(** Through any sequence of calls the registry holds the first
    driver registered since the last unregistration: a second registration is
    refused with [-16] and changes nothing; and a probe runs that driver exactly
    when its table matches the device, and is [-19] otherwise. *)
Lemma registry_first_wins {W F} (tr : list (ev W F)) (r : registry W F)
    (dev : F → SdioDeviceId) (func : F) (w : W) (Hr : steps None tr r) :
  r = first_registered tr None ∧
  (∀ d, r = Some d → ∀ d', sdio_register_driver d' r = (Err (-16), r)) ∧
  sdio_try_probe dev func r w =
    match r with
    | Some d => if driver_matches d (dev func) then d.(probe) func w else (Err (-19), w)
    | None => (Err (-19), w)
    end.
Proof.
  split_and!.
  - revert Hr. generalize (None : registry W F). intros r0 Hr.
    induction Hr as [|r0 e r1 tr r2 Hs _ IH]; [done|]. rewrite IH.
    destruct Hs as [r0 d o r1 E|]; simpl; [|done].
    destruct r0; simpl in E; by injection E as <- <-.
  - by intros d -> d'.
  - destruct r as [d|]; [|done]. unfold sdio_try_probe. by destruct (driver_matches _ _).
Qed.
End Driver.
Import Driver.

(** ** The function view of the chip *)
Module FuncRef.

(** kernel/mmc/src/sdio_func.rs:77-83 [SdioFunc::align_size] *)
Definition align_size (cur_blksize sz : nat) : nat :=
  if bool_decide (cur_blksize = 0)%nat then sz
  else ((sz + cur_blksize - 1) / cur_blksize * cur_blksize)%nat.

(** The least multiple of the block size that holds [sz] bytes. *)
Lemma align_size_spec blk sz :
  (0 < blk)%nat →
  (∃ k, align_size blk sz = k * blk)%nat ∧ (sz ≤ align_size blk sz < sz + blk)%nat.
Proof.
  intros Hb. unfold align_size. rewrite bool_decide_false by lia.
  split; [by eexists|].
  pose proof (Nat.div_mod_eq (sz + blk - 1) blk). pose proof (Nat.mod_upper_bound (sz + blk - 1) blk).
  lia.
Qed.

(** driver/bsp/src/sdio/mmc_impl.rs:64-67 [BspSdioFuncRef] *)
Record BspSdioFuncRef := mkFunc { sdio : Aic8800Sdio; num : Z }.

Section ops.
Context {W : Type} `{SdioHost W} `{Clock W}.
Implicit Types f : BspSdioFuncRef.

(** driver/bsp/src/sdio/mmc_impl.rs:74-80 [BspSdioFuncRef::base], also driver/bsp/src/sdio/mmc_impl.rs:17-18 *)
Definition base f : Z := if bool_decide (f.(num) = 1) then 0x100 else 0x200.

(** driver/bsp/src/sdio/mmc_impl.rs:88-90 [BspSdioFuncRef::vendor] *)
Definition func_vendor f : Z := (product_id_to_vid_did f.(sdio).(product_id)).1.
(** driver/bsp/src/sdio/mmc_impl.rs:92-94 [BspSdioFuncRef::device] *)
Definition func_device f : Z := (product_id_to_vid_did f.(sdio).(product_id)).2.
(** driver/bsp/src/sdio/mmc_impl.rs:96-98 [BspSdioFuncRef::class] *)
Definition func_class f : Z := WLAN.
(** driver/bsp/src/sdio/mmc_impl.rs:100-102 [BspSdioFuncRef::cur_blksize], also driver/bsp/src/sdio/mmc_impl.rs:19-19 *)
Definition cur_blksize f : nat := 512.

(** kernel/mmc/src/sdio_func.rs:86-88 [SdioFunc::device_id] *)
Definition device_id f : SdioDeviceId := mkId (func_class f) (func_vendor f) (func_device f).

(** driver/bsp/src/sdio/mmc_impl.rs:104-106 [BspSdioFuncRef::readb] *)
Definition readb f (addr : Z) : st W Z :=
  a ← st_lift (add_w 32 (base f) addr); host_read_byte a.

(** driver/bsp/src/sdio/mmc_impl.rs:108-110 [BspSdioFuncRef::writeb] *)
Definition writeb f (addr b : Z) : st W () :=
  a ← st_lift (add_w 32 (base f) addr); host_write_byte a b.

(** driver/bsp/src/sdio/mmc_impl.rs:112-114 [BspSdioFuncRef::read_f0], also driver/bsp/src/sdio/mmc_impl.rs:46-48 [CccrViaSdioHost::read_f0] *)
Definition func_read_f0 (reg : Z) : st W Z := host_read_byte reg.

(** driver/bsp/src/sdio/mmc_impl.rs:116-118 [BspSdioFuncRef::write_f0], also driver/bsp/src/sdio/mmc_impl.rs:49-51 [CccrViaSdioHost::write_f0] *)
Definition func_write_f0 (reg val : Z) : st W () := host_write_byte reg val.

(** driver/bsp/src/sdio/mmc_impl.rs:120-128 [BspSdioFuncRef::readsb]; the bytes
    read, as many as asked *)
Definition readsb f (addr : Z) (n : nat) : st W (list Z) :=
  a ← st_lift (add_w 32 (base f) addr);
  if bool_decide (n = 0)%nat then mret []
  else '(data, _) ← host_read_block a n; mret data.

(** driver/bsp/src/sdio/mmc_impl.rs:130-138 [BspSdioFuncRef::writesb] *)
Definition writesb f (addr : Z) (buf : list Z) : st W nat :=
  a ← st_lift (add_w 32 (base f) addr);
  if bool_decide (length buf = 0)%nat then mret 0%nat
  else _ ← host_write_block a buf; mret (length buf).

..............................

→ **Description of the task**: Reproduce all data above, unchanged.

→ **Task result**:
(** Through any sequence of calls the registry holds the first
    driver registered since the last unregistration: a second registration is
    refused with [-16] and changes nothing; and a probe runs that driver exactly
    when its table matches the device, and is [-19] otherwise. *)
Lemma registry_first_wins {W F} (tr : list (ev W F)) (r : registry W F)
    (dev : F → SdioDeviceId) (func : F) (w : W) (Hr : steps None tr r) :
  r = first_registered tr None ∧
  (∀ d, r = Some d → ∀ d', sdio_register_driver d' r = (Err (-16), r)) ∧
  sdio_try_probe dev func r w =
    match r with
    | Some d => if driver_matches d (dev func) then d.(probe) func w else (Err (-19), w)
    | None => (Err (-19), w)
    end.
Proof.
  split_and!.
  - revert Hr. generalize (None : registry W F). intros r0 Hr.
    induction Hr as [|r0 e r1 tr r2 Hs _ IH]; [done|]. rewrite IH.
    destruct Hs as [r0 d o r1 E|]; simpl; [|done].
    destruct r0; simpl in E; by injection E as <- <-.
  - by intros d -> d'.
  - destruct r as [d|]; [|done]. unfold sdio_try_probe. by destruct (driver_matches _ _).
Qed.
End Driver.
Import Driver.

(** ** The function view of the chip *)
Module FuncRef.

(** kernel/mmc/src/sdio_func.rs:77-83 [SdioFunc::align_size] *)
Definition align_size (cur_blksize sz : nat) : nat :=
  if bool_decide (cur_blksize = 0)%nat then sz
  else ((sz + cur_blksize - 1) / cur_blksize * cur_blksize)%nat.

(** The least multiple of the block size that holds [sz] bytes. *)
Lemma align_size_spec blk sz :
  (0 < blk)%nat →
  (∃ k, align_size blk sz = k * blk)%nat ∧ (sz ≤ align_size blk sz < sz + blk)%nat.
Proof.
  intros Hb. unfold align_size. rewrite bool_decide_false by lia.
  split; [by eexists|].
  pose proof (Nat.div_mod_eq (sz + blk - 1) blk). pose proof (Nat.mod_upper_bound (sz + blk - 1) blk).
  lia.
Qed.

(** driver/bsp/src/sdio/mmc_impl.rs:64-67 [BspSdioFuncRef] *)
Record BspSdioFuncRef := mkFunc { sdio : Aic8800Sdio; num : Z }.

Section ops.
Context {W : Type} `{SdioHost W} `{Clock W}.
Implicit Types f : BspSdioFuncRef.

(** driver/bsp/src/sdio/mmc_impl.rs:74-80 [BspSdioFuncRef::base], also driver/bsp/src/sdio/mmc_impl.rs:17-18 *)
Definition base f : Z := if bool_decide (f.(num) = 1) then 0x100 else 0x200.

(** driver/bsp/src/sdio/mmc_impl.rs:88-90 [BspSdioFuncRef::vendor] *)
Definition func_vendor f : Z := (product_id_to_vid_did f.(sdio).(product_id)).1.
(** driver/bsp/src/sdio/mmc_impl.rs:92-94 [BspSdioFuncRef::device] *)
Definition func_device f : Z := (product_id_to_vid_did f.(sdio).(product_id)).2.
(** driver/bsp/src/sdio/mmc_impl.rs:96-98 [BspSdioFuncRef::class] *)
Definition func_class f : Z := WLAN.
(** driver/bsp/src/sdio/mmc_impl.rs:100-102 [BspSdioFuncRef::cur_blksize], also driver/bsp/src/sdio/mmc_impl.rs:19-19 *)
Definition cur_blksize f : nat := 512.

(** kernel/mmc/src/sdio_func.rs:86-88 [SdioFunc::device_id] *)
Definition device_id f : SdioDeviceId := mkId (func_class f) (func_vendor f) (func_device f).

(** driver/bsp/src/sdio/mmc_impl.rs:104-106 [BspSdioFuncRef::readb] *)
Definition readb f (addr : Z) : st W Z :=
  a ← st_lift (add_w 32 (base f) addr); host_read_byte a.

(** driver/bsp/src/sdio/mmc_impl.rs:108-110 [BspSdioFuncRef::writeb] *)
Definition writeb f (addr b : Z) : st W () :=
  a ← st_lift (add_w 32 (base f) addr); host_write_byte a b.

(** driver/bsp/src/sdio/mmc_impl.rs:112-114 [BspSdioFuncRef::read_f0], also driver/bsp/src/sdio/mmc_impl.rs:46-48 [CccrViaSdioHost::read_f0] *)
Definition func_read_f0 (reg : Z) : st W Z := host_read_byte reg.

(** driver/bsp/src/sdio/mmc_impl.rs:116-118 [BspSdioFuncRef::write_f0], also driver/bsp/src/sdio/mmc_impl.rs:49-51 [CccrViaSdioHost::write_f0] *)
Definition func_write_f0 (reg val : Z) : st W () := host_write_byte reg val.

(** driver/bsp/src/sdio/mmc_impl.rs:120-128 [BspSdioFuncRef::readsb]; the bytes
    read, as many as asked *)
Definition readsb f (addr : Z) (n : nat) : st W (list Z) :=
  a ← st_lift (add_w 32 (base f) addr);
  if bool_decide (n = 0)%nat then mret []
  else '(data, _) ← host_read_block a n; mret data.

(** driver/bsp/src/sdio/mmc_impl.rs:130-138 [BspSdioFuncRef::writesb] *)
Definition writesb f (addr : Z) (buf : list Z) : st W nat :=
  a ← st_lift (add_w 32 (base f) addr);
  if bool_decide (length buf = 0)%nat then mret 0%nat
  else _ ← host_write_block a buf; mret (length buf).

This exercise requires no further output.